Objective  Minichromosome maintenance protein 2 (Mcm2) is an accurate indicator of cell cycle entry in tissue samples, but its expression in inflammatory bowel disease (IBD) has not previously been investigated. We have used immunohistochemistry to assess the expression of Mcm2, in comparison to the existing proliferation marker Ki-67, in active IBD and IBD without inflammatory activity. Materials and methods  For this experimental study, sections from colonic biopsy and resection specimens of 48 patients with IBD (5 inactive/quiescent Crohn's disease (CD), 13 active CD, 19 inactive/quiescent ulcerative colitis (UC) and 11 active UC) and 15 normal controls were immunostained with antibodies to Mcm2 and Ki-67. The percentage of immunopositive epithelial nuclei was determined by calculating a labelling index (LI) for entire glands and for gland thirds (superficial, middle and basal). Results  The Mcm2 LI was significantly increased in the superficial third of glands in active vs. inactive/quiescent UC (P < 0.0001) and active vs. inactive/quiescent CD (P = 0.001). The Mcm2 LI was significantly greater than the Ki-67 LI in active IBD, both in entire glands (P < 0.0001) and in the superficial third of glands (UC, P = 0.001; CD, P = 0.0002). Mcm2 LIs for entire glands were significantly higher in UC (all cases) compared to CD (all cases) (P = 0.032).
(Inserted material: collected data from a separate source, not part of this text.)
(* ===== verification/Console.v ===== *)
(** * kernel/console.c and kernel/uart.c

    The UART is a device with a queue of received bytes and room to transmit
    a number of bytes, which the hardware replenishes.  A loop that waits for
    the transmitter is over when the device has taken the byte.  The calls
    that sleep are modelled as the runs between their sleeps. *)
From S2P Require Import Prelude Riscv CString Kalloc Vm Cache Log Fs Kern.

Definition BACKSPACE : Z := 0x100.
Definition INPUT_BUF_SIZE : Z := 128.
Definition UART_TX_BUF_SIZE : Z := 32.
(** C(x): control-x *)
Definition ctl (x : Z) : Z := x - 64.
Definition CTL_D : Z := ctl 68.
Definition CTL_H : Z := ctl 72.
Definition CTL_P : Z := ctl 80.
Definition CTL_U : Z := ctl 85.
Definition DEL : Z := 0x7f.

Definition set_dev d c := mk_cons (c_buf c) (c_r c) (c_w c) (c_e c) (tx_buf c) (tx_w c) (tx_r c) d.
Definition set_rwe r w e c := mk_cons (c_buf c) r w e (tx_buf c) (tx_w c) (tx_r c) (c_dev c).
Definition set_cbuf b c := mk_cons b (c_r c) (c_w c) (c_e c) (tx_buf c) (tx_w c) (tx_r c) (c_dev c).
Definition set_tx b w r c := mk_cons (c_buf c) (c_r c) (c_w c) (c_e c) b w r (c_dev c).

(** ** uart.c *)

(** [WriteReg(THR, c)] *)
Definition thr (c : Z) : M console unit :=
  modify (λ s, set_dev (mk_uart (u_rx (c_dev s)) (pred (u_idle (c_dev s))) (u_sent (c_dev s) ++ [u8 c])) s).

(** [uartputc_sync] spins until the transmitter is idle, then writes. *)
Definition uartputc_sync (c : Z) : M console unit := thr c.

Definition uartgetc : M console Z :=
  s ← get;
  match u_rx (c_dev s) with
  | [] => mret (-1)
  | c :: rx =>
      modify (set_dev (mk_uart rx (u_idle (c_dev s)) (u_sent (c_dev s))));;
      mret (u8 c)
  end.

(** ** console.c, output *)

Definition consputc (c : Z) : M console unit :=
  if c =? BACKSPACE then
    uartputc_sync 8;; uartputc_sync 32;; uartputc_sync 8
  else uartputc_sync c.

(** ** console.c, input *)

(** Kill line: [fuel] bounds the characters between [w] and [e]. *)
Fixpoint killline_loop (fuel : nat) : M console unit :=
  match fuel with
  | O => mret tt
  | Datatypes.S fuel' =>
      s ← get;
      if negb (c_e s =? c_w s) && negb (default 0 (c_buf s !! (u32 (c_e s - 1) mod INPUT_BUF_SIZE)) =? 10) then
        modify (set_rwe (c_r s) (c_w s) (u32 (c_e s - 1)));;
        consputc BACKSPACE;;
        killline_loop fuel'
      else mret tt
  end.

(** [consoleintr] up to its [wakeup(&cons.r)]: whether it makes one. *)
Definition consoleintr_edit (c : Z) : M console bool :=
  s ← get;
  if c =? CTL_P then mret false
  else if c =? CTL_U then killline_loop (Z.to_nat INPUT_BUF_SIZE);; mret false
  else if (c =? CTL_H) || (c =? DEL) then
    (if negb (c_e s =? c_w s) then
       modify (set_rwe (c_r s) (c_w s) (u32 (c_e s - 1)));;
       consputc BACKSPACE
     else mret tt);;
    mret false
  else if negb (c =? 0) && (u32 (c_e s - c_r s) <? INPUT_BUF_SIZE) then
    let c := if c =? 13 then 10 else c in
    consputc c;;
    modify (λ s, set_cbuf (<[c_e s mod INPUT_BUF_SIZE := u8 c]> (c_buf s)) s);;
    modify (λ s, set_rwe (c_r s) (c_w s) (u32 (c_e s + 1)) s);;
    s ← get;
    if (c =? 10) || (c =? CTL_D) || (u32 (c_e s - c_r s) =? INPUT_BUF_SIZE) then
      modify (set_rwe (c_r s) (c_e s) (c_e s));;
      mret true
    else mret false
  else mret false.

Section console.
Context {S : Type} {BC : BlockCache S} {LK : Linker} {FR : Frames}.

Fixpoint uartstart_loop (fuel : nat) : M (kern S) unit :=
  match fuel with
  | O => mret tt
  | Datatypes.S fuel' =>
      s ← gets kcons;
      if tx_w s =? tx_r s then mret tt
      else match u_idle (c_dev s) with
           | O => mret tt
           | Datatypes.S _ =>
               let c := default 0 (tx_buf s !! (tx_r s mod UART_TX_BUF_SIZE)) in
               oncons (modify (λ s, set_tx (tx_buf s) (tx_w s) (u64 (tx_r s + 1)) s));;
               wakeup ("uart_tx_r"%string, 0);;
               oncons (thr c);;
               uartstart_loop fuel'
           end
  end.
Definition uartstart : M (kern S) unit := uartstart_loop (Datatypes.S (Z.to_nat UART_TX_BUF_SIZE)).

(** [uartputc]; false when it sleeps on [&uart_tx_r], the buffer being full. *)
Definition uartputc_run (c : Z) : M (kern S) bool :=
  s ← gets kcons;
  if tx_w s =? u64 (tx_r s + UART_TX_BUF_SIZE) then mret false
  else
    oncons (modify (λ s, set_tx (<[tx_w s mod UART_TX_BUF_SIZE := u8 c]> (tx_buf s)) (u64 (tx_w s + 1)) (tx_r s) s));;
    uartstart;;
    mret true.

(** [consolewrite] from byte [i] on; [inr i] when it sleeps at byte [i]. *)
Fixpoint consolewrite_loop (fuel : nat) (user_src : bool) (src i : Z) : M (kern S) (Z + Z) :=
  match fuel with
  | O => mret (inl i)
  | Datatypes.S fuel' =>
      r ← onf (either_copyin user_src (u64 (src + i)) 1);
      if r.1 =? -1 then mret (inl i)
      else
        ok ← uartputc_run (hd 0 r.2);
        if ok : bool then consolewrite_loop fuel' user_src src (i + 1)
        else mret (inr i)
  end.
Definition consolewrite (user_src : bool) (src n : Z) : M (kern S) Z :=
  r ← consolewrite_loop (Z.to_nat n) user_src src 0;
  match r with
  | inl i => mret i
  | inr _ => sleep_on ("uart_tx_r"%string, 0)
  end.

(** [consoleread] with [n] bytes still wanted; [inr (dst, n)] when it sleeps
    on [&cons.r]. *)
Fixpoint consoleread_loop (fuel : nat) (user_dst : bool) (dst target n : Z) : M (kern S) (Z + Z * Z) :=
  match fuel with
  | O => mret (inl (target - n))
  | Datatypes.S fuel' =>
      if negb (n >? 0) then mret (inl (target - n))
      else
        s ← gets kcons;
        if c_r s =? c_w s then
          me ← myproc;
          kl ← killed me;
          if kl : bool then mret (inl (-1)) else mret (inr (dst, n))
        else
          let c := default 0 (c_buf s !! (c_r s mod INPUT_BUF_SIZE)) in
          oncons (modify (λ s, set_rwe (u32 (c_r s + 1)) (c_w s) (c_e s) s));;
          if c =? CTL_D then
            (if n <? target then oncons (modify (λ s, set_rwe (u32 (c_r s - 1)) (c_w s) (c_e s) s)) else mret tt);;
            mret (inl (target - n))
          else
            r ← onf (either_copyout user_dst dst [c]);
            if r =? -1 then mret (inl (target - n))
            else if c =? 10 then mret (inl (target - (n - 1)))
            else consoleread_loop fuel' user_dst (u64 (dst + 1)) target (n - 1)
  end.
Definition consoleread (user_dst : bool) (dst n : Z) : M (kern S) Z :=
  r ← consoleread_loop (Datatypes.S (Z.to_nat n)) user_dst dst n n;
  match r with
  | inl ret => mret ret
  | inr _ => sleep_on ("cons.r"%string, 0)
  end.

Definition consoleintr (c : Z) : M (kern S) unit :=
  w ← oncons (consoleintr_edit c);
  if w : bool then wakeup ("cons.r"%string, 0) else mret tt.

(** [fuel] is more than the number of bytes received. *)
Fixpoint uartintr_loop (fuel : nat) : M (kern S) unit :=
  match fuel with
  | O => mret tt
  | Datatypes.S fuel' =>
      c ← oncons uartgetc;
      if c =? -1 then mret tt
      else consoleintr c;; uartintr_loop fuel'
  end.
Definition uartintr : M (kern S) unit :=
  s ← gets kcons;
  uartintr_loop (Datatypes.S (length (u_rx (c_dev s))));;
  uartstart.
End console.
Conclusions  There is increased cell cycle entry, as indicated by expression of Mcm2 and to a lesser extent Ki-67, in the superficial third of colonic glands in active IBD compared to inactive/quiescent IBD. Detection of Mcm2 may contribute to improved histological assessment of small tissue biopsies and may enable the development of a direct stool-based test for detection of active IBD and potentially for assessment of disease activity.